Below are the records; give the number of lines in them that include the word "rewrite", and nothing more.

* GIVEN INFORMATION:
═══

(** ** Members that hold more lists than the forest has trees *)

Lemma mark_beyond (forest : ml.CvRTrees) (src : cv.Mat) (nodes : list (list ml.ptr)) :
  forall (i : nat) (offset : Z) (responses : list R),
    (i <= length (ml.trees forest))%nat ->
    (length (ml.trees forest) < i + length nodes)%nat ->
    ForestInductionTransform.mark forest src nodes i offset responses = None.
Proof.
  induction nodes as [|l nodes IH]; intros i offset responses Hle Hlt.
  - cbn [length] in Hlt. lia.
  - cbn [ForestInductionTransform.mark]. unfold ml.get_tree.
    destruct (ml.trees forest !! i) as [tree|] eqn:Htree; [|reflexivity].
    apply lookup_lt_Some in Htree. cbn [mbind option_bind].
    destruct (ml.predict tree src) as [node|]; [|reflexivity]. cbn [mbind option_bind].
    destruct (ForestInductionTransform.setAt _ _ _) as [responses'|]; [|reflexivity].
    cbn [mbind option_bind]. apply IH; [lia|]. cbn [length] in Hlt. lia.
Qed.

Lemma fillTrees_length (fuel : nat) (memory : ml.memory) (trees : list ml.CvForestTree) :
  forall members members',
    ForestInductionTransform.fillTrees fuel memory trees members = Some members' ->
    length (ForestInductionTransform.nodes members')
    = (length (ForestInductionTransform.nodes members) + length trees)%nat.
Proof.
  induction trees as [|tree trees IH]; intros members members' E.
  - apply (inj Some) in E as <-. cbn [length]. lia.
  - cbn [ForestInductionTransform.fillTrees] in E.
    destruct (ml.get_root tree) as [root|]; [|discriminate]. cbn [mbind option_bind] in E.
    destruct (ForestInductionTransform.traverse _ _ _ _) as [last|]; [|discriminate].
    cbn [mbind option_bind] in E.
    destruct (addInt _ _) as [totalSize|]; [|discriminate]. cbn [mbind option_bind] in E.
    apply IH in E. rewrite E. cbn [ForestInductionTransform.nodes length].
    rewrite length_app. cbn [length]. lia.
Qed.

(** X16. [fillNodes] never empties the member [nodes]: once it has run
    on a forest that has a tree and then again on the forest that a
    later [trainForest] or [loadModel] has put in its place ([train]
    after [load], or [train] twice), [nodes] holds more lists than that
    forest has trees, and [project] (without regression values) has no
    result on any sample: its loop over [nodes] asks the forest for a
    tree it does not have. *)
Theorem project_after_second_fill (fuel fuel' : nat) (forest forest' : ml.CvRTrees)
    (members members1 members2 : ForestInductionTransform.Members) (src : br.Template) :
  ml.trees forest <> [] ->
  ForestInductionTransform.fillNodes fuel forest members = Some members1 ->
  ForestInductionTransform.fillNodes fuel' forest' members1 = Some members2 ->
  ForestInductionTransform.project false forest' members2 src = None.
Proof.
  intros Hne E1 E2. unfold ForestInductionTransform.fillNodes in *.
  apply fillTrees_length in E1, E2.
  assert (Hlen : (0 < length (ml.trees forest))%nat).
  { destruct (ml.trees forest); [congruence|cbn [length]; lia]. }
  unfold ForestInductionTransform.project.
  destruct (ForestInductionTransform.zeros _) as [responses|]; [|reflexivity].
  cbn [mbind option_bind]. rewrite mark_beyond; [reflexivity|lia|lia].
Qed.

═══

* WRITTEN SOLUTION: 3